■ Work task ■
Each line of the material must reappear unchanged in the answer.

■ Data shown ■
(** A secret never opens under another KEK (the read fails with
    [Decrypt]) nor through a handle of another tenant (the read finds
    nothing), and neither attempt changes the tables. *)
Theorem pgcrypto_get_refused kek kek' d ref other :
  PgcryptoLaws -> (forall n k k' text, k <> k' -> pgp_decrypt k' (pgp_encrypt n k text) = None) ->
  kek <> kek' -> other <> sr_organization_id ref ->
  (exists n dek s, List.filter (own_secret ref) (db_secrets d) = [s] /\
     se_wrapped_dek s = pgp_encrypt n kek dek) ->
  NoDup (map se_id (db_secrets d)) ->
  db_wp d (pg_get kek' ref) (fun r d' => d' = d /\
    (r = Err Decrypt \/ faulty /\ r = Err (SecretDatabase DbTransport))) /\
  db_wp d (pg_get kek (mkSecretRef (sr_id ref) other)) (fun r d' => d' = d /\
    (r = Err (SecretNotFound (sr_id ref)) \/ faulty /\ r = Err (SecretDatabase DbTransport))).
Proof.
  intros [_ Hb] Hwrong Hk Ho (n & dek & s & Hs & Hw) Hnd. split; intros g; unfold pg_get; tx_step.
  - apply db_tenant_tx; [by split; auto|]. intros now. tx_step. tx_step.
    apply tx_select; [by split; auto|]. simpl.
    rewrite (filter_ext_list _ (own_secret ref)) by (intros; by apply own_secret_visible).
    rewrite Hs. unfold open_row. rewrite Hw, Hwrong by done. tx_step. by split; auto.
  - apply db_tenant_tx; [by split; auto|]. intros now. tx_step. tx_step.
    apply tx_select; [by split; auto|]. simpl.
    rewrite (filter_ext_list _ (own_secret (mkSecretRef (sr_id ref) other)))
      by (intros; by apply (own_secret_visible Hb now (mkSecretRef (sr_id ref) other))).
    assert (Hnone : List.filter (own_secret (mkSecretRef (sr_id ref) other)) (db_secrets d) = []).
    { apply filter_false_in. intros x Hx. unfold own_secret. simpl.
      destruct (decide (se_id x = sr_id ref)) as [Hid|]; [|by rewrite andb_comm, bool_decide_false].
      assert (Hin : In s (List.filter (own_secret ref) (db_secrets d))) by (rewrite Hs; by left).
      apply filter_In in Hin as [Hin [Hso Hsi]%andb_true_iff].
      apply bool_decide_eq_true in Hso, Hsi.
      assert (x = s) as ->.
      { eapply NoDup_map_inj; [exact Hnd|done|done|congruence]. }
      rewrite bool_decide_false by congruence. done. }
    rewrite Hnone. tx_step. tx_step. by split; auto.
Qed.

(** A secret that a cluster or a credential references cannot be
    deleted: the call fails and every table, the ciphertext included, is as
    before. *)
Theorem pgcrypto_delete_referenced d ref :
  PgcryptoLaws -> (forall s, own_secret ref s = true -> row_referenced d s = true) ->
  db_wp d (pg_delete ref) (fun r d' => d' = d /\
    (existsb (own_secret ref) (db_secrets d) = true -> exists e, r = Err (SecretDatabase e))).
Proof. intros Hpg. apply pg_delete_referenced, no_bypass. Qed.
End Properties.

(** * The hypotheses hold in the concrete environment *)

Lemma pgcrypto_store_correct_witness :
  @SecretStoreLaws demo_env (@pgcrypto_store demo_env "kek").
Proof. apply (@pgcrypto_store_correct demo_env "kek"). exact demo_pgcrypto_laws. Defined.

(** The Hetzner token of tenant 1, read with another KEK and by tenant 2. *)
Lemma pgcrypto_get_refused_witness :
  (@pg_get demo_env "old" (mkSecretRef 20%N 1%N) (demo_world demo_db)).1 = Err Decrypt /\
  (@pg_get demo_env "kek" (mkSecretRef 20%N 2%N) (demo_world demo_db)).1
    = Err (SecretNotFound 20%N).
Proof.
  destruct (@pgcrypto_get_refused demo_env "kek" "old" demo_db (mkSecretRef 20%N 1%N) 2%N)
    as [H1 H2].
  - exact demo_pgcrypto_laws.
  - intros n k k' text Hk. apply toy_decrypt_other. congruence.
  - discriminate.
  - discriminate.
  - exists O, "dek"%string. eexists. split; reflexivity.
  - vm_compute. repeat constructor; set_solver.
  - destruct (H1 demo_guc (demo_world demo_db) eq_refl eq_refl) as [_ [_ [Hr|[[n Hn] _]]]];
      [|discriminate Hn].
    destruct (H2 demo_guc (demo_world demo_db) eq_refl eq_refl) as [_ [_ [Hr'|[[n Hn] _]]]];
      [|discriminate Hn].
    split; assumption.
Defined.

(** The kubeconfig secret of cluster 30. *)
Lemma pgcrypto_delete_referenced_witness :
  let run := @pg_delete demo_env (mkSecretRef 21%N 1%N) (demo_world demo_db) in
  w_db run.2 = demo_db /\ exists e, run.1 = Err (SecretDatabase e).
Proof.
  intros run.
  assert (Href : forall s : SecretRow, own_secret (mkSecretRef 21%N 1%N) s = true ->
                   row_referenced demo_db s = true).
  { intros s [_ Hs]%andb_true_iff. apply bool_decide_eq_true in Hs. simpl in Hs. simpl. by rewrite Hs. }
  destruct (@pgcrypto_delete_referenced demo_env demo_db (mkSecretRef 21%N 1%N)
    demo_pgcrypto_laws Href demo_guc (demo_world demo_db) eq_refl eq_refl) as [_ [Hd He]].
  split; [exact Hd|]. apply He. vm_compute. reflexivity.
Defined.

■ Task result ■
(** A secret never opens under another KEK (the read fails with
    [Decrypt]) nor through a handle of another tenant (the read finds
    nothing), and neither attempt changes the tables. *)
Theorem pgcrypto_get_refused kek kek' d ref other :
  PgcryptoLaws -> (forall n k k' text, k <> k' -> pgp_decrypt k' (pgp_encrypt n k text) = None) ->
  kek <> kek' -> other <> sr_organization_id ref ->
  (exists n dek s, List.filter (own_secret ref) (db_secrets d) = [s] /\
     se_wrapped_dek s = pgp_encrypt n kek dek) ->
  NoDup (map se_id (db_secrets d)) ->
  db_wp d (pg_get kek' ref) (fun r d' => d' = d /\
    (r = Err Decrypt \/ faulty /\ r = Err (SecretDatabase DbTransport))) /\
  db_wp d (pg_get kek (mkSecretRef (sr_id ref) other)) (fun r d' => d' = d /\
    (r = Err (SecretNotFound (sr_id ref)) \/ faulty /\ r = Err (SecretDatabase DbTransport))).
Proof.
  intros [_ Hb] Hwrong Hk Ho (n & dek & s & Hs & Hw) Hnd. split; intros g; unfold pg_get; tx_step.
  - apply db_tenant_tx; [by split; auto|]. intros now. tx_step. tx_step.
    apply tx_select; [by split; auto|]. simpl.
    rewrite (filter_ext_list _ (own_secret ref)) by (intros; by apply own_secret_visible).
    rewrite Hs. unfold open_row. rewrite Hw, Hwrong by done. tx_step. by split; auto.
  - apply db_tenant_tx; [by split; auto|]. intros now. tx_step. tx_step.
    apply tx_select; [by split; auto|]. simpl.
    rewrite (filter_ext_list _ (own_secret (mkSecretRef (sr_id ref) other)))
      by (intros; by apply (own_secret_visible Hb now (mkSecretRef (sr_id ref) other))).
    assert (Hnone : List.filter (own_secret (mkSecretRef (sr_id ref) other)) (db_secrets d) = []).
    { apply filter_false_in. intros x Hx. unfold own_secret. simpl.
      destruct (decide (se_id x = sr_id ref)) as [Hid|]; [|by rewrite andb_comm, bool_decide_false].
      assert (Hin : In s (List.filter (own_secret ref) (db_secrets d))) by (rewrite Hs; by left).
      apply filter_In in Hin as [Hin [Hso Hsi]%andb_true_iff].
      apply bool_decide_eq_true in Hso, Hsi.
      assert (x = s) as ->.
      { eapply NoDup_map_inj; [exact Hnd|done|done|congruence]. }
      rewrite bool_decide_false by congruence. done. }
    rewrite Hnone. tx_step. tx_step. by split; auto.
Qed.

(** A secret that a cluster or a credential references cannot be
    deleted: the call fails and every table, the ciphertext included, is as
    before. *)
Theorem pgcrypto_delete_referenced d ref :
  PgcryptoLaws -> (forall s, own_secret ref s = true -> row_referenced d s = true) ->
  db_wp d (pg_delete ref) (fun r d' => d' = d /\
    (existsb (own_secret ref) (db_secrets d) = true -> exists e, r = Err (SecretDatabase e))).
Proof. intros Hpg. apply pg_delete_referenced, no_bypass. Qed.
End Properties.

(** * The hypotheses hold in the concrete environment *)

Lemma pgcrypto_store_correct_witness :
  @SecretStoreLaws demo_env (@pgcrypto_store demo_env "kek").
Proof. apply (@pgcrypto_store_correct demo_env "kek"). exact demo_pgcrypto_laws. Defined.

(** The Hetzner token of tenant 1, read with another KEK and by tenant 2. *)
Lemma pgcrypto_get_refused_witness :
  (@pg_get demo_env "old" (mkSecretRef 20%N 1%N) (demo_world demo_db)).1 = Err Decrypt /\
  (@pg_get demo_env "kek" (mkSecretRef 20%N 2%N) (demo_world demo_db)).1
    = Err (SecretNotFound 20%N).
Proof.
  destruct (@pgcrypto_get_refused demo_env "kek" "old" demo_db (mkSecretRef 20%N 1%N) 2%N)
    as [H1 H2].
  - exact demo_pgcrypto_laws.
  - intros n k k' text Hk. apply toy_decrypt_other. congruence.
  - discriminate.
  - discriminate.
  - exists O, "dek"%string. eexists. split; reflexivity.
  - vm_compute. repeat constructor; set_solver.
  - destruct (H1 demo_guc (demo_world demo_db) eq_refl eq_refl) as [_ [_ [Hr|[[n Hn] _]]]];
      [|discriminate Hn].
    destruct (H2 demo_guc (demo_world demo_db) eq_refl eq_refl) as [_ [_ [Hr'|[[n Hn] _]]]];
      [|discriminate Hn].
    split; assumption.
Defined.

(** The kubeconfig secret of cluster 30. *)
Lemma pgcrypto_delete_referenced_witness :
  let run := @pg_delete demo_env (mkSecretRef 21%N 1%N) (demo_world demo_db) in
  w_db run.2 = demo_db /\ exists e, run.1 = Err (SecretDatabase e).
Proof.
  intros run.
  assert (Href : forall s : SecretRow, own_secret (mkSecretRef 21%N 1%N) s = true ->
                   row_referenced demo_db s = true).
  { intros s [_ Hs]%andb_true_iff. apply bool_decide_eq_true in Hs. simpl in Hs. simpl. by rewrite Hs. }
  destruct (@pgcrypto_delete_referenced demo_env demo_db (mkSecretRef 21%N 1%N)
    demo_pgcrypto_laws Href demo_guc (demo_world demo_db) eq_refl eq_refl) as [_ [Hd He]].
  split; [exact Hd|]. apply He. vm_compute. reflexivity.
Defined.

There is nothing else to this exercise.